US-based startup Form Energy has secured $200 million Series D funding for the development of what is being called a breakthrough in energy storage. They have developed a technology to address the intermittency of renewable energy.
They have developed a multi-day storage battery using iron-air chemistry.
Form Energy’s iron-air batteries can store renewables-sourced electricity for 100 hours at system costs competitive with conventional power plants. At full-scale production, Form Energy said the modules would deliver electricity at a tenth of the cost of lithium-ion batteries.
The iron-air battery is composed of cells filled with thousands of iron pellets that are exposed to air and create rust. The oxygen is then removed, reverting the rust to iron. Controlling this process allows the battery to be charged and discharged.

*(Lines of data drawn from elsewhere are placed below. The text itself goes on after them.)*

Lemma kconfig_get_ids : preserves kconfig get_attestation_ids.
Proof. apply kconfig_ks_ta, keeps_ta_ids. Qed.
Lemma kconfig_set_ids ids : preserves kconfig (set_attestation_ids ids).
Proof. intros k. unfold set_attestation_ids. by repeat case_match. Qed.
Lemma kconfig_destroy_ids : preserves kconfig destroy_attestation_ids.
Proof. intros k. unfold destroy_attestation_ids. by repeat case_match. Qed.
Lemma kconfig_certificate_chain params ak chars key : preserves kconfig (certificate_chain params ak chars key).
Proof. apply kconfig_ks_ta, keeps_ta_certificate_chain. Qed.
#[local] Hint Resolve kconfig_get_ids kconfig_set_ids kconfig_destroy_ids kconfig_certificate_chain : preserves.
Lemma kconfig_finish_creation params ak chars key purpose :
  preserves kconfig (finish_keyblob_creation params ak chars key purpose).
Proof. unfold finish_keyblob_creation. preserves_steps. Qed.
#[local] Hint Resolve kconfig_finish_creation : preserves.
Lemma kconfig_generate_key params ak : preserves kconfig (generate_key params ak).
Proof. unfold generate_key. preserves_steps. Qed.
Lemma kconfig_import_key params fmt data ak ty : preserves kconfig (import_key params fmt data ak ty).
Proof. unfold import_key. preserves_steps. Qed.
#[local] Hint Resolve kconfig_generate_key kconfig_import_key : preserves.
Lemma kconfig_import_wrapped_key a b c ps pw bio : preserves kconfig (import_wrapped_key a b c ps pw bio).
Proof. unfold import_wrapped_key. preserves_steps. Qed.
Lemma rconfig_get_dice_info : preserves rconfig get_dice_info.
Proof. intros s. unfold get_dice_info. by repeat case_match. Qed.
#[local] Hint Resolve kconfig_import_wrapped_key rconfig_get_dice_info : preserves.
Lemma rconfig_device_info : preserves rconfig rpc_device_info_cbor.
Proof. unfold rpc_device_info_cbor. preserves_steps. Qed.
#[local] Hint Resolve rconfig_device_info : preserves.
Lemma rconfig_keypair test : preserves rconfig (generate_ecdsa_p256_keypair test).
Proof. unfold generate_ecdsa_p256_keypair. preserves_steps. Qed.
Lemma rconfig_cert_req test keys eek c : preserves rconfig (generate_cert_req test keys eek c).
Proof. unfold generate_cert_req, rpc_device_info. preserves_steps. Qed.
Lemma rconfig_cert_req_v2 keys c : preserves rconfig (generate_cert_req_v2 keys c).
Proof. unfold generate_cert_req_v2. preserves_steps. Qed.

(** What may not be lost or changed, from one request to a later one. *)
Definition retained (s s' : KeyMintTa) : Prop :=
  ta_security_level s' = ta_security_level s ∧
  (∀ b, ta_boot_info s = Some b → ta_boot_info s' = Some b ∧ ta_rot_data s' = ta_rot_data s) ∧
  (∀ h, ta_hal_info s = Some h → ta_hal_info s' = Some h) ∧
  (ta_in_early_boot s = false → ta_in_early_boot s' = false) ∧
  (∀ p, ta_shared_secret_params s = Some p → ta_shared_secret_params s' = Some p) ∧
  (ta_additional_attestation_info s `prefix_of` ta_additional_attestation_info s').
#[export] Instance retained_refl : Reflexive retained.
Proof. intros s. by split_and!. Qed.
#[export] Instance retained_trans : Transitive retained.
Proof.
  intros s1 s2 s3 (A0 & A1 & A2 & A3 & A4 & A5) (B0 & B1 & B2 & B3 & B4 & B5).
  split; [congruence|]. split.
  { intros b Hb. destruct (A1 b Hb) as [Hb' Hr]. destruct (B1 b Hb') as [? Hr']. split; congruence. }
  split; [by eauto|]. split; [by eauto|]. split; [by eauto|by etrans].
Qed.
Lemma latched_retained s s' : ta_security_level s' = ta_security_level s → latched s s' → retained s s'.
Proof. intros Hl (? & ? & H & ? & ?). split_and!; try done. intros E. by destruct (H E). Qed.
Lemma config_retained s s' : config s' = config s → retained s s'.
Proof. intros [= Hl Hp Hb Hr Hh Ha He]. split_and!; [done|..]; rewrite ?Hp, ?Hb, ?Hr, ?Hh, ?Ha, ?He; by auto. Qed.
Lemma config_step_retained c s : retained s (config_step c s).
Proof.
  apply latched_retained; [|apply config_step_latched].
  destruct c as [b|h|d v|info| |data| |params]; cbn [config_step].
  - unfold set_boot_info. destruct s; repeat case_match; by simplify_eq/=.
  - unfold set_hal_info. destruct s; repeat case_match; by simplify_eq/=.
  - unfold set_hal_version. destruct s; repeat case_match; by simplify_eq/=.
  - revert s. induction info as [|p info IH]; intros s; [done|].
    cbn [set_additional_attestation_info]. unfold mbind, stM_bind.
    assert (ta_security_level (set_attestation_param p s).2 = ta_security_level s) as H1
      by (unfold set_attestation_param; destruct s; repeat case_match; by simplify_eq/=).
    destruct (set_attestation_param p s) as [[u|e|] s1]; cbn in *; [|done..]. by rewrite IH.
  - by destruct s.
  - unfold add_rng_entropy. destruct s; repeat case_match; by simplify_eq/=.
  - unfold get_shared_secret_params. destruct s; repeat case_match; by simplify_eq/=.
  - unfold compute_shared_secret. destruct s; repeat case_match; by simplify_eq/=.
Qed.
Lemma send_root_of_trust_retained data s : retained s (send_root_of_trust data s).2.
Proof.
  unfold send_root_of_trust, mbind, stM_bind, get_st, liftr. cbn.
  destruct (reject_if _ _); [|done..]. destruct (received_root_of_trust s data) as [info|e|]; [|done..].
  destruct (ta_boot_info s) eqn:Hb; [done|]. destruct s; cbn in *. subst. by split_and!.
Qed.

Lemma respond_state {A} op (m : DTA A) rsp d : (respond op m rsp d).2 = (m d).2.
Proof. unfold respond. by destruct (m d) as [[] ?]. Qed.
Lemma on_ta_state {A} (m : TA A) d : ds_ta (on_ta m d).2 = (m (ds_ta d)).2.
Proof. unfold on_ta, on_keys, on_rpc, with_keys, with_ta, ds_ta. by destruct (m _). Qed.
Lemma process_req_retained downgrade req d :
  retained (ds_ta d) (ds_ta (process_req downgrade req d).2).
Proof.
  destruct req; cbn [process_req]; rewrite ?respond_state; try reflexivity;
    try (apply config_retained, dconfig_on_ta; by auto with preserves);
    try (apply config_retained, dconfig_on_keys; by auto with preserves);
    try (apply config_retained, dconfig_on_rpc; by auto using rconfig_keypair, rconfig_cert_req, rconfig_cert_req_v2).
  - rewrite on_ta_state. apply (config_step_retained (Cfg_AddRngEntropy _)).
  - rewrite on_ta_state. apply (config_step_retained Cfg_EarlyBootEnded).
  - rewrite on_ta_state. apply (config_step_retained Cfg_GetSharedSecretParameters).
  - rewrite on_ta_state. apply (config_step_retained (Cfg_ComputeSharedSecret _)).
  - rewrite on_ta_state. apply send_root_of_trust_retained.
  - rewrite on_ta_state. apply (config_step_retained (Cfg_SetHalInfo _)).
  - destruct (try_from_n _) as [st|]; [|reflexivity]. rewrite respond_state, on_ta_state.
    apply (config_step_retained (Cfg_SetBootInfo _)).
  - rewrite on_ta_state. apply (config_step_retained (Cfg_SetHalVersion _ _)).
  - rewrite on_ta_state. apply (config_step_retained (Cfg_SetAdditionalAttestationInfo _)).
Qed.

(** A sequence of requests. *)
Definition run (downgrade : bool) (reqs : list PerformOpReq) (d : KeyMintDevice) : KeyMintDevice :=
  foldl (λ d req, (process_req downgrade req d).2) d reqs.
Lemma run_retained downgrade reqs d : retained (ds_ta d) (ds_ta (run downgrade reqs d)).
Proof.
  unfold run. revert d. induction reqs as [|req reqs IH]; intros d; cbn; [done|].
  etrans; [apply process_req_retained|apply IH].
Qed.

(** C19: Whatever requests of whatever kind arrive, in whatever order and with whatever outcome,
    the security level, boot information, the root of trust bound into key blobs, HAL information,
    the local shared-secret parameters and attested additional information never change once set,
    early boot does not begin again, and no boot information is accepted from the bootloader
    channel after its end. *)
Theorem requests_retain_configuration downgrade reqs d :
  retained (ds_ta d) (ds_ta (run downgrade reqs d)) ∧
  (ta_in_early_boot (ds_ta d) = false → ∀ b, ∃ e,
    on_ta (set_boot_info b) (run downgrade reqs d) = (Err e, run downgrade reqs d)).
Proof.
  split; [apply run_retained|]. intros He b. exists (Hal EarlyBootEnded).
  destruct (run_retained downgrade reqs d) as (_ & _ & _ & Hb & _). specialize (Hb He).
  unfold on_ta, on_keys, on_rpc, with_keys, with_ta, set_boot_info, ds_ta in *. rewrite Hb. cbn.
  by destruct (run _ _ _) as [[[] ? ?] ? ?].
Qed.

(** ** What the transfer of the root of trust achieves *)

Class TaggedCborLaws : Prop := {
  tagged_roundtrip {A} t (c : Codec A) wf depth a b :
    codec_ok c wf depth → (depth < 15)%nat → is_u64 t → wf a →
    to_tagged_vec t c a = Ok b → from_tagged_slice t c b = Ok a
}.
Context `{TCL : !TaggedCborLaws} `{CML : !CoseMac0Laws} `{CTL : !ConstTimeEqLaws}.

Lemma encoding_err_Ok {A} (r : CborResult A) e v : encoding_err r e = Ok v ↔ r = Ok v.
Proof. apply map_err_Ok. Qed.

(** C25: The root of trust that the TEE answers with to a challenge of StrongBox is accepted by
    StrongBox if both have agreed on the same HMAC key, and gives it the boot information of the
    TEE (with the verified boot key hashed if it is long), unless it has boot information already,
    which is kept. *)
Theorem root_of_trust_transfer t s challenge s1 data :
  from_option BootInfo_wf True (ta_boot_info t) →
  get_root_of_trust_challenge s = (Ok challenge, s1) →
  get_root_of_trust t challenge = Ok data →
  (∀ m, device_hmac s1 m = device_hmac t m) →
  is_strongbox s = true ∧ is_strongbox t = false ∧ ∃ info,
    boot_info_hashed_key t = Ok info ∧
    send_root_of_trust data s1 =
      (Ok tt, match ta_boot_info s with
              | None => set_boot_rot (Some info) (ta_rot_data s) s1
              | Some _ => s1
              end).
Proof.
  intros Hwf Hc Hg Hmac. unfold get_root_of_trust_challenge in Hc.
  destruct (is_strongbox s) eqn:Hsb; [|done]. cbn [negb] in Hc.
  destruct (fill_bytes 16 _) as [c r] eqn:Hf. injection Hc as -> <-. split; [done|].
  unfold get_root_of_trust in Hg. apply res_bind_Ok in Hg as ([] & Ht%reject_if_Ok & Hg). split; [done|].
  apply res_bind_Ok in Hg as (info & Hi & Hg). exists info. split; [done|].
  apply res_bind_Ok in Hg as (payload & Hp%encoding_err_Ok & Hg).
  apply res_bind_Ok in Hg as (tag & Htag & Hd%encoding_err_Ok).
  assert (BootInfo_wf info) as Hwfi.
  { unfold boot_info_hashed_key, boot_info in Hi. destruct (ta_boot_info t) as [b|]; [|done]. cbn in Hi, Hwf.
    case_decide; [apply res_bind_Ok in Hi as (h & _ & [= <-])|injection Hi as <-]; [|done].
    destruct Hwf as (_ & _ & _ & _ & ? & _). by split_and!. }
  set (s1 := set_rot_challenge challenge (set_rng r s)) in *.
  assert (received_root_of_trust s1 data = Ok info) as Hrcv.
  { unfold received_root_of_trust. rewrite (mac0_tagged_roundtrip _ _ _ Hd). cbn [encoding_err map_err mbind res_bind].
    assert (ta_rot_challenge s1 = challenge) as -> by (by destruct s). rewrite mac0_tbm_build. cbn [mbind res_bind].
    unfold verify_device_hmac. rewrite Hmac, Htag, mac0_tag_build. cbn [mbind res_bind].
    rewrite (proj2 (ct_eq_true _ _) eq_refl). cbn [negb reject_if mbind res_bind]. rewrite mac0_payload_build.
    cbn [ok_or mbind res_bind]. 
    assert (from_tagged_slice BOOT_INFO_TAG BootInfo_codec payload = Ok info) as ->; [|done].
    eapply tagged_roundtrip; [exact BootInfo_codec_ok|lia|by split|exact Hwfi|exact Hp]. }
  unfold send_root_of_trust, mbind, stM_bind, get_st, liftr, modify.
  assert (is_strongbox s1 = true) as -> by (by destruct s). cbn [negb reject_if]. rewrite Hrcv.
  assert (ta_boot_info s1 = ta_boot_info s) as -> by (by destruct s).
  destruct (ta_boot_info s); [done|]. by destruct s.
Qed.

$200 million in Series D funding has been secured for the project, led by $25 million from ArcelorMittal’s XCarb innovation fund.
ArcelorMittal will non-exclusively supply the iron materials for the battery system production, and Form Energy said it intends to source its iron domestically, manufacturing the batteries near where the iron was sourced.
The company’s first project is a 1 MW / 150 MWh pilot installation with Minnesota-based utility Great River Energy, located near the American Iron Range. The company said it expects to have the facility deployed at a Great River Energy power plant by 2023.